Le sol évolue très lentement sous l’action du climat et de la végétation. On désigne par le
terme humus les couches contenant de la matière organique provenant de la décomposition
avancée des végétaux (notamment des feuilles). La décomposition plus ou moins rapide de
ces litières permet de distinguer trois types d’humus : mor (décomposition lente, sols noirs),
moder (intermédiaire), mull (décomposition très rapide).
I.3.c. Le milieu vivant
* phytocénose (ensemble des plantes)
La monospécificité recherchée aujourd’hui par les forestiers n’a jamais été une réalité (à
quelques rares exceptions) dans l’histoire des forêts.

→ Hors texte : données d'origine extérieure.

(* ===== verification/EndorsementSearch.v ===== *)
(** The search for a satisfying set of endorsements: [selectEndorsements] and
    [searchSignatureOrders] of [pkg/orchestrator/endorsement_policy.go].

    The backtracking closures are kept in the code's continuation-passing form;
    the variables they capture and mutate ([used], [selected], [hasWitness]) and
    the number of context checks are the state [St]. *)
From Stdlib Require Import ZArith Lia.
From stdpp Require Import base option list strings gmap.
From S2P Require Import Prelude LifecycleStore OrchestratorTypes Msp EndorsementPolicy Instances.
Import Types Policy.
Local Open Scope nat_scope.

Module Search.

Record St := mkSt {
  used : list bool;
  ticks : nat;
  selected : list nat;
  hasWitness : bool }.

Definition set_used (i : nat) (b : bool) (st : St) : St :=
  mkSt (<[i := b]> (used st)) (ticks st) (selected st) (hasWitness st).

Definition is_used (st : St) (i : nat) : bool := default false (used st !! i).

Section Search.
(** [ctx k]: the [k]-th answer of [ctx.Err()]. *)
Variable ctx : nat → option goerr.
(** [matches !! i !! j]: principal [i] is satisfied by candidate [j]. *)
Variable matches : list (list bool).
(** [p.policy.EvaluateIdentities] on the candidates of these indices is nil. *)
Variable evaluate : list nat → bool.

Definition check_ctx (st : St) : option goerr * St :=
  (ctx (ticks st), mkSt (used st) (S (ticks st)) (selected st) (hasWitness st)).

Definition next_fn : Type := list nat → St → bool * St.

Les essences forestières principales des forêts d’Europe de l’ouest sont :
- en plaine : les chênes (principalement pédonculé et sessile,rouvre) et le hêtre (le pin martime
dans les Landes) ;
- en moyenne montagne et montagne : l’épicéa, le sapin, le hêtre, le pin sylvestre, le mélèze ;
à ces essences principales s’associent des essences secondaires : charme, tilleuls, érables,
ormes, châtaignier, frênes, merisier, alisiers, sorbiers, aulne, saules (le pluriel ou le singulier
utilisé dans cette énumération est importante, il souligne si ces genres sont représentés par une
ou plusieurs espèces) ... En milieu méditerranéen se rencontrent des forêts de chêne
pubescent, chêne vert, chêne liège…, de pin d’Alep… et de très nombreux arbustes.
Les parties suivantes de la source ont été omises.